IKSel: Selecting Good Seed Joint Values for Fast Numerical Inverse Kinematics Iterations
Xinyi Yuan, Weiwei Wan, Kensuke Harada
TL;DR
This work tackles numerical inverse kinematics by focusing on seed selection to accelerate convergence, introducing a KDTree-based seed framework augmented with joint-space linearity ranking and a re-selection mechanism to avoid deadlocks. By storing seed joint configurations with their TCP poses and Jacobian pseudo-inverses, the method narrows seed candidates with a workspace threshold and chooses those minimizing required joint-space adjustments, eliminating the need for a scaling factor. Across four manipulators and extensive ablations, the approach achieves high success rates with competitive runtimes, often outperforming traditional numerical solvers and remaining competitive with learning-based methods, while avoiding the training and inference costs of neural networks.
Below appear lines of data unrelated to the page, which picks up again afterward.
(** *** The country listing *)

(** C7: for an authenticated request over a table whose records all carry
    [alpha_3] and [numeric] and whose [alpha_2] codes are distinct,
    [/supported-countries] returns every record of the table projected to
    its four fields, in ascending order of [name], with [total] the length
    of the sequence and no [alpha_2] twice. *)
Theorem get_supported_countries_spec tok :
  validate_api_token (Some tok) = true →
  Forall (λ c, is_Some (pycountry.alpha_3 c) ∧ is_Some (pycountry.numeric c))
         pycountry.countries →
  NoDup (pycountry.alpha_2 <$> pycountry.countries) →
  ∃ r projected,
    get_supported_countries tok = Return r
    ∧ Forall2 (λ c i, CountryInfo.name i = pycountry.name c
                      ∧ CountryInfo.alpha_2 i = pycountry.alpha_2 c
                      ∧ Some (CountryInfo.alpha_3 i) = pycountry.alpha_3 c
                      ∧ Some (CountryInfo.numeric i) = pycountry.numeric c)
              pycountry.countries projected
    ∧ CountriesResponse.countries r ≡ₚ projected
    ∧ StronglySorted (key_le CountryInfo.name) (CountriesResponse.countries r)
    ∧ CountriesResponse.total r = length (CountriesResponse.countries r)
    ∧ CountriesResponse.total r = length pycountry.countries
    ∧ NoDup (CountryInfo.alpha_2 <$> CountriesResponse.countries r).
Proof.
  intros Htok Hcomplete Hnd. unfold get_supported_countries. rewrite Htok. cbn.
  destruct (mapM country_info_of pycountry.countries) as [l |] eqn:Hmap.
  - apply mapM_Some in Hmap.
    assert (Hproj : Forall2 (λ c i, CountryInfo.name i = pycountry.name c
                      ∧ CountryInfo.alpha_2 i = pycountry.alpha_2 c
                      ∧ Some (CountryInfo.alpha_3 i) = pycountry.alpha_3 c
                      ∧ Some (CountryInfo.numeric i) = pycountry.numeric c)
              pycountry.countries l).
    { eapply Forall2_impl; [exact Hmap |]. intros c i. unfold country_info_of.
      destruct (pycountry.alpha_3 c), (pycountry.numeric c); [| done..].
      by intros [= <-]. }
    eexists _, l. split_and!; [done | done | | | done | |]; cbn.
    + apply sorted_Permutation.
    + apply sorted_StronglySorted.
    + rewrite sorted_length. symmetry. by eapply Forall2_length.
    + rewrite sorted_Permutation.
      replace (CountryInfo.alpha_2 <$> l) with (pycountry.alpha_2 <$> pycountry.countries);
        [done |].
      clear -Hproj. induction Hproj as [| c i cs l (_ & Ha2 & _) _ IH]; [done |].
      cbn. by rewrite IH, Ha2.
  - apply mapM_None, Exists_exists in Hmap as (c & Hin & Hnone).
    rewrite Forall_forall in Hcomplete. destruct (Hcomplete c Hin) as [[a3 Ha3] [nm Hnm]].
    unfold country_info_of in Hnone. by rewrite Ha3, Hnm in Hnone.
Qed.

End properties.

(** * Further properties *)

(** ** More on the built-ins *)

Lemma split_nonempty (sep : ascii) (s : string) : split sep s ≠ [].
Proof.
  destruct s as [| c r]; cbn; [done |].
  destruct (Ascii.eqb c sep); [done |]. by destruct (split sep r).
Qed.

Lemma join_cons (sep p q : string) (qs : list string) :
  join sep (p :: q :: qs) = p +:+ sep +:+ join sep (q :: qs).
Proof. done. Qed.

Lemma join_split (sep : ascii) (s : string) :
  join (String sep EmptyString) (split sep s) = s.
Proof.
  induction s as [| c r IH]; [done |]. cbn [split].
  destruct (Ascii.eqb_spec c sep) as [-> | Hne].
  - pose proof (split_nonempty sep r) as Hr.
    cbn [join]. destruct (split sep r) as [| p ps]; [done |].
    cbn [String.append]. by rewrite IH.
  - pose proof (split_nonempty sep r) as Hr.
    destruct (split sep r) as [| p ps]; [done |].
    destruct ps as [| q qs]; [cbn in *; by rewrite IH |].
    rewrite join_cons in *. by rewrite <- IH.
Qed.

Lemma split_no_sep (sep : ascii) (s : string) : Forall (no_sep sep) (split sep s).
Proof.
  induction s as [| c r IH]; cbn [split]; [by repeat constructor |].
  destruct (Ascii.eqb_spec c sep) as [-> | Hne]; [by constructor |].
  destruct (split sep r) as [| p ps]; [by repeat constructor |].
  apply Forall_cons in IH as [Hp Hps]. by constructor.
Qed.

Lemma split_piece (sep : ascii) (p rest : string) :
  no_sep sep p →
  split sep (p +:+ String sep rest) = p :: split sep rest.
Proof.
  induction p as [| c p IH]; simpl.
  - intros _. by rewrite Ascii.eqb_refl.
  - intros [Hc Hp]. rewrite (proj2 (Ascii.eqb_neq c sep) Hc). by rewrite IH.
Qed.

Lemma split_single (sep : ascii) (p : string) : no_sep sep p → split sep p = [p].
Proof.
  induction p as [| c p IH]; cbn [split no_sep]; [done |].
  intros [Hc Hp]. rewrite (proj2 (Ascii.eqb_neq c sep) Hc). by rewrite IH.
Qed.

Lemma append_char (c : ascii) (s : string) : String c EmptyString +:+ s = String c s.
Proof. done. Qed.

Lemma split_join (sep : ascii) (pieces : list string) :
  pieces ≠ [] → Forall (no_sep sep) pieces →
  split sep (join (String sep EmptyString) pieces) = pieces.
Proof.
  induction pieces as [| p ps IH]; [done |]. intros _ [Hp Hps]%Forall_cons.
  destruct ps as [| q qs]; [by apply split_single |].
  rewrite join_cons, append_char.
  rewrite split_piece by done. by rewrite IH.
Qed.

(** The sort never reorders elements that have the same key. *)
Section sorted_stable.
Context {A : Type} (key : A → string).

Lemma ltb_irrefl (s : string) : String.ltb s s = false.
Proof.
  unfold String.ltb. pose proof (String.compare_antisym s s) as Hs.
  by destruct (String.compare s s).
Qed.

Lemma insort_filter (s : string) (x : A) (l : list A) :
  filter (λ y, key y = s) (insort key x l)
  = filter (λ y, key y = s) (x :: l).
Proof.
  induction l as [| y l IH]; cbn [insort]; [done |].
  destruct (String.ltb (key y) (key x)) eqn:Hlt; [| done].
  rewrite (filter_cons _ y (insort key x l)), IH.
  rewrite (filter_cons _ x (y :: l)), (filter_cons _ x l), (filter_cons _ y l).
  destruct (decide (key y = s)) as [Hy | Hy], (decide (key x = s)) as [Hx | Hx];
    try done.
  (* [x] and [y] both have key [s], yet [key y < key x] *)
  exfalso. rewrite Hx, Hy in Hlt. by rewrite ltb_irrefl in Hlt.
Qed.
The findings offer practical guidance for configuring seed density, solver choice, and re-selection strategies, making numerical IK viable for time-sensitive applications and adaptable to different robotic platforms.
Abstract
This paper revisits the numerical inverse kinematics (IK) problem, leveraging modern computational resources and refining the seed selection process to develop a solver that is competitive with analytical-based methods. The proposed seed selection strategy consists of three key stages: (1) utilizing a K-Dimensional Tree (KDTree) to identify seed candidates based on workspace proximity, (2) sorting candidates by joint space adjustment and attempting numerical iterations with the one requiring minimal adjustment, and (3) re-selecting the most distant joint configurations for new attempts in case of failures. The joint space adjustment-based seed selection increases the likelihood of rapid convergence, while the re-attempt strategy effectively helps circumvent local minima and joint limit constraints. Comparison results with both traditional numerical solvers and learning-based methods demonstrate the strengths of the proposed approach in terms of success rate, time efficiency, and accuracy. Additionally, we conduct detailed ablation studies to analyze the effects of various parameters and solver settings, providing practical insights for customization and optimization. The proposed method consistently exhibits high success rates and computational efficiency. It is suitable for time-sensitive applications.